As mãos calejadas de seu Silvino e dona Ilda Vito mostram que a vida no campo não foi nada fácil. Debaixo de sol ou chuva, o casal não mediu esforços no trabalho dedicado aos poucos pedaços de terra que a família possuía e, hoje, recorda com orgulho do trabalho no campo. “Antigamente não era tudo fácil como é hoje não. Era trabalhado de morrer na roça, com o sol quente, trabalhava dia e noite, noite e dia, bem dizer. Acordava cedo e ia deitar tarde da noite. Em quatro anos tivemos três filhos e trabalhando na roça o dia todo, era uma época difícil”, recorda dona Ilda.

O casal que plantava de tudo um pouco e ainda criava gado foi vendo o resultado do trabalho aos poucos. “Fizemos uma casinha em cima da terra do sogro, porque não tínhamos nada, só crédito. Fomos trabalhando, batalhando, investindo o que ganhávamos de uma colheita para outra e em pouco mais de 30 anos adquirimos 125 hectares de terra”, afirma seu Silvino.

Diferente de hoje, em que as máquinas fazem o maior trabalho, naquela época, para render, o serviço na roça dependia apenas das mãos do casal. “Hoje todo mundo tem dinheiro, a vida está muito mais fácil. Naquela época não era assim não. Íamos ao culto todo domingo e só levávamos os filhos quando tínhamos um trocado para comprar bombom. Se não, quando chegava em casa, eles me pediam, eu ia para o fogão a lenha esquentar um pouquinho de açúcar e dava para eles comerem de colher. Esse era o bombom deles”, lembra dona Ilda.

Seu Silvino e dona Ilda que estão juntos há 66 anos – mesma data que o município de Turvo comemora de emancipação político-administrativa nesta sexta-feira, 20, recorda até hoje como foram os primeiros meses de namoro. “Meu pai não queria que eu me encontrasse com ele, por isso, nos víamos sempre às escondidas.
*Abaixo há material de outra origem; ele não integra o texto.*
(** The root of a copy started with an empty memo table. *)
Lemma deepcopy_root (n : nat) (l : loc) (h : heap) y h' m' :
  (∀ l, reach h0 c l → l ∈ dom h) →
  deepcopy n (VRef l) h ∅ = Some (y, h', m') →
  ∃ l' o', y = VRef l' ∧ h ⊆ h' ∧ ¬ reach h0 c l' ∧ h' !! l' = Some o' ∧
           ∀ v, VRef v ∈ py_slots o' → ¬ reach h0 c v.
Proof.
  intros Hdom Hcopy. destruct n as [|n]; [discriminate|]. simpl in Hcopy.
  rewrite lookup_empty in Hcopy.
  destruct (h !! l) as [o|]; [|discriminate]. simpl in Hcopy.
  destruct (copy_all (deepcopy n) (py_slots o) h ∅) as [[[ys h1] m1]|] eqn:Hslots;
    [|discriminate].
  simpl in Hcopy. injection Hcopy as <- <- <-.
  destruct (copy_all_outside n (deepcopy_outside n) _ _ _ _ _ _ Hdom
              ltac:(intros k k'; rewrite lookup_empty; discriminate) Hslots)
    as (Hsub & _ & Hys).
  exists (fresh (dom h1)), (PyObj (py_class o) ys). split; [reflexivity|].
  split; [|split; [|split]].
  - etrans; [exact Hsub|]. apply insert_subseteq. apply not_elem_of_dom. apply is_fresh.
  - intros Hr. apply (is_fresh (dom h1)).
    eapply subseteq_dom; [exact Hsub | apply Hdom; exact Hr].
  - apply lookup_insert_eq.
  - exact Hys.
Qed.
(** * Pose scoring and feedback of the pose coach

    A shallow embedding of [src/utils/poseScoring.ts] ([scorePose],
    [getPoseFeedback]) and of [analyzePose] from the rule based variant of
    [src/hooks/usePoseDetection.ts], with the properties the specification
    states about them.  The second part adds [calculateAngle] and
    [analyzePoseForFeedback] of [poseScoring.ts] and what
    [scorePoseAgainstTemplate] stores, with further properties of all of
    them; there [Math.atan2] is the angle of a point, in [(-PI, PI]].

    Numbers.  A JavaScript [number] is read as a real number: [+], [-], [*],
    [/], [Math.sqrt], [Math.abs], [Math.max] are the operations of [R], and
    [Math.round] is [floor (v + 1/2)].  NaN, the infinities and binary64
    rounding are outside this reading, so every statement below is about the
    exact arithmetic the code denotes.

    Objects.  A plain object used as a dictionary is the list of its own
    entries in the order [Object.keys] enumerates them; a [Map] is a [gmap].
    Property names inherited from [Object.prototype] are outside the model of
    the weight table. *)

From Stdlib Require Import Reals Lra Lia ZArith Ascii.
From stdpp Require Import base gmap strings list.

#[local] Open Scope R_scope.

(** ** JavaScript numbers and strings *)

#[local] Instance Rlt_decision (a b : R) : Decision (a < b) := Rlt_dec a b.
#[local] Instance Rle_decision (a b : R) : Decision (a <= b) := Rle_dec a b.
#[local] Instance Req_decision : EqDecision R := Req_dec_T.

(** [a > b], [a >= b], [a < b] as the conditions of an [if]. *)
Definition js_gt (a b : R) : bool := bool_decide (b < a).
Definition js_ge (a b : R) : bool := bool_decide (b <= a).
Definition js_lt (a b : R) : bool := bool_decide (a < b).

(** Truthiness of a number and of a string: [0] and [''] are falsy. *)
Definition truthy_number (v : R) : bool := bool_decide (v ≠ 0).
Definition truthy_string (s : string) : bool := bool_decide (s ≠ ""%string).

(** [Math.round]: the nearest integer, halves towards plus infinity. *)
Definition Math_round (v : R) : R := IZR (Zfloor (v + / 2)).

Definition Math_max (a b : R) : R := Rmax a b.
Definition Math_abs (a : R) : R := Rabs a.
Definition Math_sqrt (a : R) : R := sqrt a.
Definition Math_pow (a : R) (n : nat) : R := a ^ n.

(** [s.replace(c, d)] with a one character pattern: the first occurrence only. *)
Fixpoint replace_first (c d : Ascii.ascii) (s : string) : string :=
  match s with
  | EmptyString => EmptyString
  | String a rest =>
      if Ascii.eqb a c then String d rest else String a (replace_first c d rest)
  end.

(** [l.join(sep)]. *)
Definition join (sep : string) (l : list string) : string := String.concat sep l.

(** [l.includes(s)] on an array of strings. *)
Definition includes (l : list string) (s : string) : bool := bool_decide (s ∈ l).

(** ** The detector's data: [Keypoint] and [Pose] *)

(** [name] and [score] are optional in the detector's [Keypoint]. *)
Record Keypoint := mkKeypoint {
  kp_x : R;
  kp_y : R;
  kp_score : option R;
  kp_name : option string
}.

(** Only [keypoints] of a [Pose] is read; both functions guard against its
    absence, so it is optional here. *)
Record Pose := mkPose {
  pose_keypoints : option (list Keypoint)
}.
Chegamos a ficar afastados um tempinho, mas logo voltamos a nos ver. Para casar com ele tive que ameaçar fugir, só assim meu pai aceitou. Mas até hoje não chamo pelo nome, sempre teve receio de chamá-lo na frente dos meus pais”, relata dona Ilda.
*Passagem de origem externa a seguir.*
(** * models.py: the fitness-tracking schema and its two example workflows

    A shallow embedding of [models.py]: the five SQLModel tables, the
    unit of work of an ORM session (pending and dirty objects, flush,
    commit, the rollback on leaving a [with Session(engine)] block) and
    the two functions [query_workout_type_table] and
    [create_workout_session], followed by the properties of the schema
    and of the composite operation.

    Conventions.
    - A [datetime] is a number of microseconds since the epoch, the
      resolution of Python's [datetime].
    - A Python [float] is an exact rational: the literals [50.0] and
      [25.0] are exact, and [delta.total_seconds() / 60] is taken without
      rounding.
    - [Relationship] attributes are views over the foreign keys and hold
      no column; they are not part of a row.
    - The engine is the caller's.  Every engine enforces the primary
      keys and [NOT NULL] for a column whose annotation is not
      [Optional]; whether it enforces the foreign keys the schema
      declares is the engine's choice ([models.py] never asks for it)
      and a parameter here, [foreign_keys].  The schema declares no
      check constraint.
    - A Python [int] has no bound, and a key is any integer; what a
      driver does with an integer that its column cannot hold is left
      out, see [storable].
    - An attribute of a Python object can hold [None] whatever its
      annotation says (a [table=True] model is not validated on
      construction); what the annotation decides is whether the column
      is [NOT NULL], which is checked when the row is inserted. *)

From Stdlib Require Import ZArith QArith Qround String Lia.
From stdpp Require Import base decidable option strings numbers list.

Open Scope Z_scope.

Definition datetime := Z.
Definition py_float := Q.

(** ** The tables *)

Module User.
Record t := mk {
  created_timestamp : option datetime;
  last_edited_timestamp : option datetime;
  user_id : option Z;
  username : string;
  email : string;
  password_hash : string;
  first_name : option string;
  last_name : option string }.

Definition with_key (k : Z) (x : t) : t :=
  mk (created_timestamp x) (last_edited_timestamp x) (Some k)
     (username x) (email x) (password_hash x) (first_name x) (last_name x).

Definition touch (now : datetime) (x : t) : t :=
  mk (created_timestamp x) (Some now) (user_id x)
     (username x) (email x) (password_hash x) (first_name x) (last_name x).

Definition with_created (now : datetime) (x : t) : t :=
  mk (Some now) (last_edited_timestamp x) (user_id x)
     (username x) (email x) (password_hash x) (first_name x) (last_name x).
End User.

Module WorkoutType.
Record t := mk {
  created_timestamp : option datetime;
  last_edited_timestamp : option datetime;
  workout_type_id : option Z;
  workout_name : string;
  muscle_group_targeted : string;
  category_type : option string;
  description : option string;
  difficulty_level : option string }.

Definition with_key (k : Z) (x : t) : t :=
  mk (created_timestamp x) (last_edited_timestamp x) (Some k)
     (workout_name x) (muscle_group_targeted x) (category_type x)
     (description x) (difficulty_level x).

Definition touch (now : datetime) (x : t) : t :=
  mk (created_timestamp x) (Some now) (workout_type_id x)
     (workout_name x) (muscle_group_targeted x) (category_type x)
     (description x) (difficulty_level x).

Definition with_created (now : datetime) (x : t) : t :=
  mk (Some now) (last_edited_timestamp x) (workout_type_id x)
     (workout_name x) (muscle_group_targeted x) (category_type x)
     (description x) (difficulty_level x).
End WorkoutType.

Module Exercise.
Record t := mk {
  created_timestamp : option datetime;
  last_edited_timestamp : option datetime;
  exercise_id : option Z;
  workout_type_id : option Z;
  exercise_name : string;
  description : option string;
  equipment_required : option string;
  primary_muscle_group : option string;
  difficulty_level : option string;
  calories_burned_per_minute : option py_float;
  muscle_groups_secondary : option string;
  video_tutorial_link : option string;
  image_url : option string }.

Definition with_key (k : Z) (x : t) : t :=
  mk (created_timestamp x) (last_edited_timestamp x) (Some k)
     (workout_type_id x) (exercise_name x) (description x)
     (equipment_required x) (primary_muscle_group x) (difficulty_level x)
     (calories_burned_per_minute x) (muscle_groups_secondary x)
     (video_tutorial_link x) (image_url x).

Definition touch (now : datetime) (x : t) : t :=
  mk (created_timestamp x) (Some now) (exercise_id x)
     (workout_type_id x) (exercise_name x) (description x)
     (equipment_required x) (primary_muscle_group x) (difficulty_level x)
     (calories_burned_per_minute x) (muscle_groups_secondary x)
     (video_tutorial_link x) (image_url x).

Definition with_created (now : datetime) (x : t) : t :=
  mk (Some now) (last_edited_timestamp x) (exercise_id x)
     (workout_type_id x) (exercise_name x) (description x)
     (equipment_required x) (primary_muscle_group x) (difficulty_level x)
     (calories_burned_per_minute x) (muscle_groups_secondary x)
     (video_tutorial_link x) (image_url x).
End Exercise.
Aos 87 anos, dona Ilda é exemplo de vitalidade. Com muita alegria, ela relata à reportagem que ainda faz ‘misturas’, cuida da casa, lava roupa e até planta algumas mudas em seu quintal. “Tivemos uma vida muito feliz nesta cidade, que para nós, é abençoada. Aqui as pessoas se conhecem, se preocupam umas com as outras. É muito bom morar aqui”, finaliza o casal.

Novos métodos

Atualmente, conhecida como a capital da mecanização agrícola, a cidade de Turvo é referência em produção e comercialização de grãos. Diferente da época de seu Silvino e dona Ilda, hoje, tudo é baseado na tecnologia e poucos são os trabalhos basicamente manuais. O município é o terceiro maior produtor de arroz de Santa Catarina.